INSTRUCTIONS FOR THE TASK:
Pull each line containing "gmap" from the data.

[Collected data entries]
(** * The dnsmasq supervisor of the QEMU backend

    A shallow embedding of [src/platform/backends/qemu/dnsmasq_server.cpp]:
    the class [DNSMasqServer] with its constructor, destructor,
    [get_ip_for], [release_mac], [check_dnsmasq_running] and
    [start_dnsmasq].

    The member functions are stateful and talk to the outside (the lease
    file, the dnsmasq process, the dhcp_release helper, the log).  They are
    written in a small state-and-exception monad over the object and a
    [World]; every outward call is appended to the world's [trace], and what
    the outside answers is read from the world's [Env]. *)

From Stdlib Require Import Ascii.
From stdpp Require Import gmap strings list pretty.

Open Scope string_scope.
Open Scope Z_scope.

(** ** Collaborators outside this translation unit *)

(** [utils::split], [IPAddress] and [QDir] are declared in headers that the
    translation unit only includes.  The development is generic in them:
    a [Platform] supplies
    - [split line delimiter], the fields of a line,
    - the type [IPAddress], its construction from a string (taken to
      return here; [get_ip_for_checked] has the constructor that may
      throw) and [as_string],
    - [filePath dir name] and [absoluteFilePath dir name] of [QDir(dir)]. *)
Class Platform := {
  split : string → string → list string;
  IPAddress : Type;
  IPAddress_from_string : string → IPAddress;
  as_string : IPAddress → string;
  filePath : string → string → string;
  absoluteFilePath : string → string → string;
}.
(** How a computation ends: it returns a value, raises, or has not ended
    when the fuel of the processing wait runs out. *)
Inductive outcome (A : Type) :=
| Ret (a : A)
| Raise (e : exn)
| Diverge.
Arguments Ret {A} a.
Arguments Raise {A} e.
Arguments Diverge {A}.

(** What [upload_file] returns on success. *)
Record upload_result := {
  r_name : pyval;
  r_uri : pyval
}.

(** ** src/file_manager.py *)

Module file_manager.

Section with_platform.
Context (P : Platform).

(** Everything [FileManager] reads or changes: the file system, the state
    of the remote service, [self._tracked_files], [self.file_search_store],
    the persisted tracking file (and whether the cache directory accepts a
    write), the clock's current timestamp, and the trace of effects. *)
Record World := {
  w_fs : FS;
  w_remote : R P;
  w_tracked : tracking;
  w_store : option obj;
  w_disk : tracking_file;
  w_cache_writable : bool;
  w_now : string;
  w_trace : list event
}.

Definition with_trace (w : World) (t : list event) : World :=
  {| w_fs := w_fs w; w_remote := w_remote w; w_tracked := w_tracked w;
     w_store := w_store w; w_disk := w_disk w;
     w_cache_writable := w_cache_writable w; w_now := w_now w; w_trace := t |}.

Definition with_remote (w : World) (r : R P) : World :=
  {| w_fs := w_fs w; w_remote := r; w_tracked := w_tracked w;
     w_store := w_store w; w_disk := w_disk w;
     w_cache_writable := w_cache_writable w; w_now := w_now w;
     w_trace := w_trace w |}.

Definition with_tracked (w : World) (m : tracking) : World :=
  {| w_fs := w_fs w; w_remote := w_remote w; w_tracked := m;
     w_store := w_store w; w_disk := w_disk w;
     w_cache_writable := w_cache_writable w; w_now := w_now w;
     w_trace := w_trace w |}.

Definition with_disk (w : World) (d : tracking_file) : World :=
  {| w_fs := w_fs w; w_remote := w_remote w; w_tracked := w_tracked w;
     w_store := w_store w; w_disk := d;
     w_cache_writable := w_cache_writable w; w_now := w_now w;
     w_trace := w_trace w |}.

(** A computation: from a world to how it ends and the world it leaves. *)
Definition M (A : Type) : Type := World -> outcome A * World.

Definition ret {A} (a : A) : M A := fun w => (Ret a, w).

Definition bind {A B} (m : M A) (f : A -> M B) : M B := fun w =>
  match m w with
  | (Ret a, w') => f a w'
  | (Raise e, w') => (Raise e, w')
  | (Diverge, w') => (Diverge, w')
  end.

Definition raise {A} (e : exn) : M A := fun w => (Raise e, w).

Definition diverge {A} : M A := fun w => (Diverge, w).

(** [try: m except Exception as e: h e] *)
Definition try_except {A} (m : M A) (h : exn -> M A) : M A := fun w =>
  match m w with
  | (Raise e, w') => h e w'
  | r => r
  end.

Definition emit (ev : event) : M unit := fun w =>
  (Ret tt, with_trace w (w_trace w ++ [ev])).

Definition log (l : level) (msg : string) : M unit := emit (Log l msg).

(** [time.sleep(n)] *)
Definition sleep (n : Z) : M unit := emit (Sleep n).

Definition get {A} (f : World -> A) : M A := fun w => (Ret (f w), w).

(** One call of the remote service: recorded, then answered by the
    platform from the service's state. *)
Definition call (c : remote_call) (f : R P -> (exn + obj) * R P) : M obj := fun w =>
  let '(r, s) := f (w_remote w) in
  let w' := with_remote (with_trace w (w_trace w ++ [Call c])) s in
  match r with
  | inl e => (Raise e, w')
  | inr o => (Ret o, w')
  end.

(** [o.k] *)
Definition attr (o : obj) (k : string) : M pyval :=
  match attrs o !! k with
  | Some v => ret v
  | None => raise (Exn AttributeError k)
  end.

End with_platform.

Arguments w_fs {P} w.
Arguments w_remote {P} w.
Arguments w_tracked {P} w.
Arguments w_store {P} w.
Arguments w_disk {P} w.
Arguments w_cache_writable {P} w.
Arguments w_now {P} w.
Arguments w_trace {P} w.
Arguments with_trace {P} w t.
Arguments with_remote {P} w r.
Arguments with_tracked {P} w m.
Arguments with_disk {P} w d.
Arguments ret {P A} a.
Arguments bind {P A B} m f.
Arguments raise {P A} e.
Arguments diverge {P A}.
Arguments try_except {P A} m h.
Arguments emit {P} ev.
Arguments log {P} l msg.
Arguments sleep {P} n.
Arguments get {P A} f.
Arguments call {P} c f.
Arguments attr {P} o k.

Notation "'let!' x ':=' m 'in' k" := (bind m (fun x => k))
  (at level 10, x name, m at level 100, k at level 200).
Notation "'do!' m 'in' k" := (bind m (fun _ => k))
  (at level 10, m at level 100, k at level 200).

Section tracking.
Context (P : Platform).

(** [_load_tracking] *)
Definition _load_tracking : M P tracking :=
  let! disk := get w_disk in
  match disk with
  | TFMissing => ret ∅
  | TFContent readable data =>
      try_except
        (* open(self.tracking_file, 'r'), then json.load(f) *)
        (if negb readable then raise (Exn PermissionError "tracking file")
         else if negb (utf8_valid data) then raise (Exn UnicodeDecodeError "utf-8")
         else match json_parse P data with
              | Some m => ret m
              | None => raise (Exn JSONDecodeError "tracking file")
              end)
        (fun e =>
           if is_JSONDecodeError e || is_IOError e then
             do! log WARNING ("Failed to load tracking file: " +:+ exn_msg e +:+ ". Starting fresh.") in
             ret ∅
           else raise e)
  end.

(** [_save_tracking]: a failed write is an [IOError], logged and dropped. *)
Definition write_tracking : M P unit := fun w =>
  (Ret tt, with_disk (with_trace w (w_trace w ++ [WriteTracking]))
             (TFContent true (json_dumps P (w_tracked w)))).
(** A data row is one line, is not a header line, and names in its second
    field a marker that is not excluded. *)
Lemma data_row_facts lSnpsToIgnore d s :
  map_Forall (λ _ v, is_token v = true) d →
  data_row lSnpsToIgnore d s →
  is_line s = true ∧ is_header_line s = false ∧
  ∃ snpId, Py.split s !! 1 = Some snpId ∧ snpId ∉ lSnpsToIgnore.
Proof.
  intros Hd (chrNb & keep & line & Hrow).
  apply convert_line_Some in Hrow
    as (snpId & coord & alleles & a1 & a2 & H0 & Hign & Hcoord & H1 & Hsplit & ->).
  pose proof (split_tokens (Py.slice_to_last line)) as Htoks.
  rewrite Forall_forall in Htoks.
  assert (is_token snpId = true) as Hid by (by eapply Htoks, list_elem_of_lookup_2).
  assert (is_token coord = true) as Hc.
  { destruct (d !! snpId) as [c|] eqn:Hlk.
    - subst. by apply (Hd snpId).
    - by eapply Htoks, list_elem_of_lookup_2. }
  assert (all_chars not_LF a1 = true ∧ all_chars not_LF a2 = true) as [Ha1 Ha2].
  { assert (is_token alleles = true) as Hal by (by eapply Htoks, list_elem_of_lookup_2).
    pose proof (split_sep_chars not_LF "/"%char alleles (token_not_LF _ Hal)) as Hp.
    rewrite Hsplit in Hp. apply Forall_cons in Hp as [? [? _]%Forall_cons]. done. }
  split_and!.
  - apply row_line_is_line; auto using token_not_LF.
  - apply data_row_not_header.
  - exists snpId. split; [|done].
    destruct (split_row_line chrNb snpId coord a1 a2
                ((λ i, dosage a1 a2 (Py.split (Py.slice_to_last line) !!! i))
                   <$> kept_columns keep (Py.split (Py.slice_to_last line))) Hid Hc)
      as [rest ->].
    done.
Qed.

End written_lines.

(** ** The coordinate loader *)

Section coordinates.
Implicit Types d : gmap string string.

Lemma snpCoord_lines_tokens lSnpsToIgnore lines d d' :
  snpCoord_lines lSnpsToIgnore lines d = Ok d' →
  map_Forall (λ _ v, is_token v = true) d →
  map_Forall (λ _ v, is_token v = true) d'.
Proof.
  revert d. induction lines as [|line lines IH]; intros d Hd' Hd.
  { by injection Hd' as <-. }
  cbn [snpCoord_lines] in Hd'.
  destruct (getitem _ 3) as [tok3|] eqn:H3; cbn [mbind result_bind] in Hd'; [|done].
  destruct (Py.list_in tok3 lSnpsToIgnore); [by eapply IH|].
  case_decide; [done|].
  destruct (getitem _ 2) as [tok2|] eqn:H2; cbn [mbind result_bind] in Hd'; [|done].
  eapply IH; [done|]. apply map_Forall_insert_2; [|done].
  apply getitem_Ok, list_elem_of_lookup_2 in H2.
  by apply (proj1 (Forall_forall _ _) (split_tokens _)) in H2.
Qed.

Lemma getNewSnpCoordinates_tokens fs snpCoordFile lSnpsToIgnore d :
  getNewSnpCoordinates fs snpCoordFile lSnpsToIgnore = Ok d →
  map_Forall (λ _ v, is_token v = true) d.
Proof.
  unfold getNewSnpCoordinates. case_decide.
  - destruct (open fs snpCoordFile); cbn [mbind result_bind]; [|done].
    intros Hd. eapply snpCoord_lines_tokens; [done|]. apply map_Forall_empty.
  - intros [= <-]. apply map_Forall_empty.
Qed.
Lemma ends_main args : ends_in (fun c => 0 <= c <= 10) nothing (main args).
Proof.
  unfold main.
  eapply (ends_bind _ anything); [apply ends_observe | intros is_dir _].
  eapply (ends_bind _ anything).
  { destruct (negb is_dir).
    - erewrite return_code_find by reflexivity. apply ends_py_return. lia.
    - apply ends_ret. exact I. }
  intros _ _. eapply ends_weaken; [apply ends_past_setup_dir | | auto].
  intros c [-> | Hc]; lia.
Qed.

(** **** X6
    [main] never ends without a return statement: whenever it does not
    raise, it returns one of the eleven codes 0 to 10. *)
Theorem main_returns_a_code_from_0_to_10 (args : Args) (s s' : state) (r : result unit) :
  main args s = (r, s') ->
  (exists c, r = Exit c /\ 0 <= c <= 10) \/ (exists e, r = Raise e).
Proof.
  intros E. pose proof (ends_main args _ _ _ E) as Hend.
  destruct r as [a | c | e]; simpl in Hend.
  - exact (False_ind _ Hend).
  - left. now exists c.
  - right. now exists e.
Qed.

Lemma main_without_setup_dir args s :
  os_path_isdir (setup_dir args) (st_world s) = false ->
  main args s = (Exit 1, s).
Proof. intros Hdir. unfold main, bind at 1 2, observe. now rewrite Hdir. Qed.

(** **** X7
    Code 1 means that the setup directory is missing, and nothing else:
    [main] returns 1 when [setup_dir] is not a directory, whatever the
    provenance file and the rest of the host are, having done nothing;
    and it returns 1 in no other case. *)
Theorem code_1_is_the_setup_directory (args : Args) (s : state) :
  (os_path_isdir (setup_dir args) (st_world s) = false ->
   main args s = (Exit 1, s)) /\
  (forall s', main args s = (Exit 1, s') ->
              os_path_isdir (setup_dir args) (st_world s) = false).
Proof.
  split.
  - apply main_without_setup_dir.
  - intros s' E. destruct (os_path_isdir (setup_dir args) (st_world s)) eqn:Hdir;
      [| reflexivity].
    rewrite (main_setup_dir_ok args s Hdir) in E.
    pose proof (ends_past_setup_dir args _ _ _ E) as Hend. simpl in Hend.
    destruct Hend as [Hend | Hend]; [discriminate Hend | lia].
Qed.

Lemma is_provenance_keeps_state path s r s' :
  _is_map_client_provenance_file path s = (r, s') -> s' = s.
Proof.
  unfold _is_map_client_provenance_file, bind, observe, json_load, lift, ret.
  destruct (negb (os_path_isfile path (st_world s))); [now intros [= _ <-] |].
  destruct (json_load_file path (st_world s)) as [| | content]; try now intros [= _ <-].
  destruct (Py.contains "id" content) as [[] | |]; try now intros [= _ <-].
  simpl negb. cbv iota.
  destruct (Py.getitem content "id") as [id | |]; try now intros [= _ <-].
  destruct (negb (Py.eq_str id _)); now intros [= _ <-].
Qed.

Lemma json_load_keeps_state path s r s' : json_load path s = (r, s') -> s' = s.
Proof.
  unfold json_load. destruct (json_load_file path (st_world s)); now intros [= _ <-].
Qed.

Lemma select_python_info_exit content s c s' :
  select_python_info content s = (Exit c, s') -> c = 3 /\ sys_platform <> "darwin".
Proof.
  unfold select_python_info, bind, lift, ret.
  destruct (Py.getitem content "software_info") as [software_info | c0 | e] eqn:E1;
    [| now destruct (getitem_pure _ _ _ E1) | discriminate].
  destruct (Py.getitem content "version") as [schema | c0 | e] eqn:E2;
    [| now destruct (getitem_pure _ _ _ E2) | discriminate].
  destruct (Py.version schema) as [recorded | c0 | e] eqn:E3;
    [| now destruct (version_pure _ _ E3) | discriminate].
  destruct (Py.version (JStr "0.1.0")) as [legacy | c0 | e] eqn:E4;
    [| now destruct (version_pure _ _ E4) | discriminate].
  destruct (bool_decide (recorded = legacy)).
  - destruct (String.eqb sys_platform "darwin") eqn:Hp; [discriminate |].
    apply String.eqb_neq in Hp. cbn. intros [= <- _]. now split.
  - destruct (Py.getitem software_info "python") as [python_info | c0 | e] eqn:E5;
      [discriminate | now destruct (getitem_pure _ _ _ E5) | discriminate].
Qed.

Lemma locate_git_exit s c s' :
  locate_git s = (Exit c, s') -> c = 5 /\ _which "git" None (st_world s) = None.
Proof.
  unfold locate_git, bind, observe.
  destruct (_which "git" None (st_world s)); [discriminate |].
  cbn. intros [= <- _]. now split.
Qed.

(** **** X8
    What the codes 2, 3 and 5 tell about the host [main] started on.
    Code 2: the setup directory is there and the loader said no.  Code 3:
    the platform is not darwin.  Code 5: the locator finds no [git] in
    the world as it was at the start. *)
Theorem early_codes_name_their_cause (args : Args) (s s' : state) (c : Z) :
  main args s = (Exit c, s') ->
  (c = 2 ->
   os_path_isdir (setup_dir args) (st_world s) = true /\
   _is_map_client_provenance_file (provenance_file args) s = (Val false, s)) /\
  (c = 3 -> sys_platform <> "darwin") /\
  (c = 5 -> _which "git" None (st_world s) = None).
Proof.
  intros E.
  destruct (os_path_isdir (setup_dir args) (st_world s)) eqn:Hdir.
  2: { rewrite (main_without_setup_dir args s Hdir) in E. injection E as <- <-.
       repeat split; discriminate. }
  rewrite (main_setup_dir_ok args s Hdir) in E.
  destruct (bind_inv _ _ _ _ _ E) as [(ok & s1 & E1 & E2) | [(c' & E1 & _) | (e & _ & Habs)]];
    [| now destruct (ends_is_provenance never _ _ _ _ E1) | discriminate].
  pose proof (is_provenance_keeps_state _ _ _ _ E1) as ->.
  destruct ok; simpl in E2.
  2: { unfold bind in E2. cbn in E2. injection E2 as <- <-.
       repeat split; try discriminate. exact E1. }
  unfold bind at 1 in E2. unfold ret at 1 in E2.
  destruct (bind_inv _ _ _ _ _ E2) as [(content & s2 & E3 & E4) | [(c' & E3 & _) | (e & _ & Habs)]];
    [| now destruct (ends_json_load never _ _ _ _ E3) | discriminate].
  pose proof (json_load_keeps_state _ _ _ _ E3) as ->.
  unfold reproduce in E4.
  destruct (bind_inv _ _ _ _ _ E4) as [([sw info] & s3 & E5 & E6) | [(c' & E5 & [= ->]) | (e & _ & Habs)]];
    [| | discriminate].
  2: { destruct (select_python_info_exit _ _ _ _ E5) as [-> Hp].
       repeat split; try discriminate. intros _. exact Hp. }
  destruct (quiet_select_python_info _ _ _ _ E5) as [W3 _].
  destruct (bind_inv _ _ _ _ _ E6) as [([] & s4 & E7 & E8) | [(c' & E7 & [= ->]) | (e & _ & Habs)]];
    [| | discriminate].
  2: { pose proof (ends_check_platform _ _ _ _ E7) as Hc. simpl in Hc. subst.
       repeat split; discriminate. }
  destruct (quiet_check_platform _ _ _ _ E7) as [W4 _].
  destruct (bind_inv _ _ _ _ _ E8) as [(git & s5 & E9 & E10) | [(c' & E9 & [= ->]) | (e & _ & Habs)]];
    [| | discriminate].
  2: { destruct (locate_git_exit _ _ _ E9) as [-> Hgit].
       repeat split; try discriminate. intros _. now rewrite W4, W3 in Hgit. }
  pose proof (late_after_git args git sw _ _ _ E10) as Hlate. simpl in Hlate.
  unfold late in Hlate. split; [| split]; intros ->; lia.
Qed.
Lemma fixLoop_S (budget : nat) (st : FixState) :
  fixLoop uuid (S budget) st
  = if hasChanges st
    then let (audit, n') := runAudit uuid (currentConfig st) (counter st) in
         fixLoop uuid budget
           (fold_left (fixIssue uuid) (issues audit)
              {| currentConfig := currentConfig st; hasChanges := false;
                 iterations := S (iterations st); counter := n' |})
    else st.
Proof. reflexivity. Qed.

Lemma applyAllFixes_sets (cfg : NginxConfig) (n : nat) :
  P (applyAllFixes uuid cfg n) = true.
Proof.
  unfold applyAllFixes, applyAllFixesState.
  destruct (AutoFixService.applyAllFixes uuid cfg n) as [[cleaned n'] w].
  change maxIterations with (S 9). rewrite fixLoop_S.
  cbn [hasChanges currentConfig counter].
  pose proof (fixPass_sets cleaned n') as Hp.
  destruct (runAudit uuid cleaned n') as [audit n''] eqn:Ea. cbn [fst] in Hp.
  apply fixLoop_keeps. apply Hp. reflexivity.
Qed.
End Setting.

(** Every fix leaves the fields of the global blocks that it does not set
    as they are. *)
Ltac untouched H :=
  first
    [ exact H
    | reflexivity
    | unfold headerFix;
      repeat match goal with
             | |- context [if ?b then _ else _] => destruct b
             | |- context [match find ?a ?b with _ => _ end] => destruct (find a b)
             end; exact H ].

Ltac keeps :=
  let Hin := fresh "Hin" in
  let Hf := fresh "Hf" in
  let H := fresh "H" in
  intros ? ? ? ? ? Hin Hf H; unfold auditRules in Hin;
  repeat (destruct Hin as [<-|Hin];
          [try discriminate Hf; injection Hf as <-; untouched H|]);
  contradiction.

Ltac sets r :=
  intros ? ? ?; exists r; eexists; split; [reflexivity|]; split; [reflexivity|];
  split; reflexivity.

Ltac flags h :=
  let Hp := fresh "Hp" in
  intros ? Hp; cbv beta in Hp; try apply negb_false_iff in Hp;
  exists (h uuid); split; [unfold auditRules; cbn [In]; tauto|];
  intros k; eexists; split;
  [unfold h; cbn [check]; unfold checkOne; rewrite Hp; cbn [negb fst]; left; reflexivity
  |split; reflexivity].

Lemma tokens_off (cfg : NginxConfig) (n : nat) :
  (fun c => match serverTokens (http c) with Some false => true | _ => false end)
    (applyAllFixes uuid cfg n) = true.
Proof.
  apply applyAllFixes_sets with (name := "security-server-tokens").
  - keeps.
  - sets (rule_server_tokens uuid).
  - flags rule_server_tokens.
Qed.

Lemma gzip_on (cfg : NginxConfig) (n : nat) :
  (fun c => gz_enabled (gzip (http c))) (applyAllFixes uuid cfg n) = true.
Proof.
  apply applyAllFixes_sets with (name := "perf-gzip");
    [keeps|sets (rule_gzip uuid)|flags rule_gzip].
Qed.

Lemma sendfile_on (cfg : NginxConfig) (n : nat) :
  (fun c => sendfile (http c)) (applyAllFixes uuid cfg n) = true.
Proof.
  apply applyAllFixes_sets with (name := "perf-sendfile");
    [keeps|sets (rule_sendfile uuid)|flags rule_sendfile].
Qed.

Lemma nodelay_on (cfg : NginxConfig) (n : nat) :
  (fun c => tcpNodelay (http c)) (applyAllFixes uuid cfg n) = true.
Proof.
  apply applyAllFixes_sets with (name := "perf-tcp-nodelay");
    [keeps|sets (rule_tcp_nodelay uuid)|flags rule_tcp_nodelay].
Qed.

Lemma workers_auto (cfg : NginxConfig) (n : nat) :
  (fun c => String.eqb (workerProcesses (global c)) "auto") (applyAllFixes uuid cfg n) = true.
Proof.
  apply applyAllFixes_sets with (name := "perf-worker-processes");
    [keeps|sets (rule_worker_processes uuid)|flags rule_worker_processes].
Qed.

Lemma keepalive_long (cfg : NginxConfig) (n : nat) :
  (fun c => negb (Z.ltb (keepaliveTimeout (http c)) 60)) (applyAllFixes uuid cfg n) = true.
Proof.
  apply applyAllFixes_sets with (name := "perf-keepalive");
    [keeps|sets (rule_keepalive uuid)|flags rule_keepalive].
Qed.

(** For every config, the config that [applyAllFixes] returns passes the
    check of every rule on a global block: [server_tokens] is off, gzip,
    [sendfile] and [tcp_nodelay] are on, the worker count is [auto] and the
    keep-alive timeout is at least 60. *)
Theorem applyAllFixes_passes_global_rules (cfg : NginxConfig) (n m : nat)
    (ruleName : string) (rule : AuditRule) :
  In ruleName Spec.globalRules ->
  findRule uuid ruleName = Some rule ->
  fst (check rule (applyAllFixes uuid cfg n) m) = [].
Proof.
  intros Hr Hf. unfold Spec.globalRules in Hr.
  destruct Hr as [<-|[<-|[<-|[<-|[<-|[<-|[]]]]]]]; injection Hf as <-;
    cbn [check rule_server_tokens rule_gzip rule_sendfile rule_tcp_nodelay
           rule_worker_processes rule_keepalive]; unfold checkOne.
  - pose proof (tokens_off cfg n) as H. cbv beta in H. now rewrite H.
  - pose proof (gzip_on cfg n) as H. cbv beta in H. now rewrite H.
  - pose proof (sendfile_on cfg n) as H. cbv beta in H. now rewrite H.
  - pose proof (nodelay_on cfg n) as H. cbv beta in H. now rewrite H.
  - pose proof (workers_auto cfg n) as H. cbv beta in H. now rewrite H.
  - pose proof (keepalive_long cfg n) as H. cbv beta in H.
    apply negb_true_iff in H. now rewrite H.
Qed.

YOUR SOLUTION:
From stdpp Require Import gmap strings list pretty.
Implicit Types d : gmap string string.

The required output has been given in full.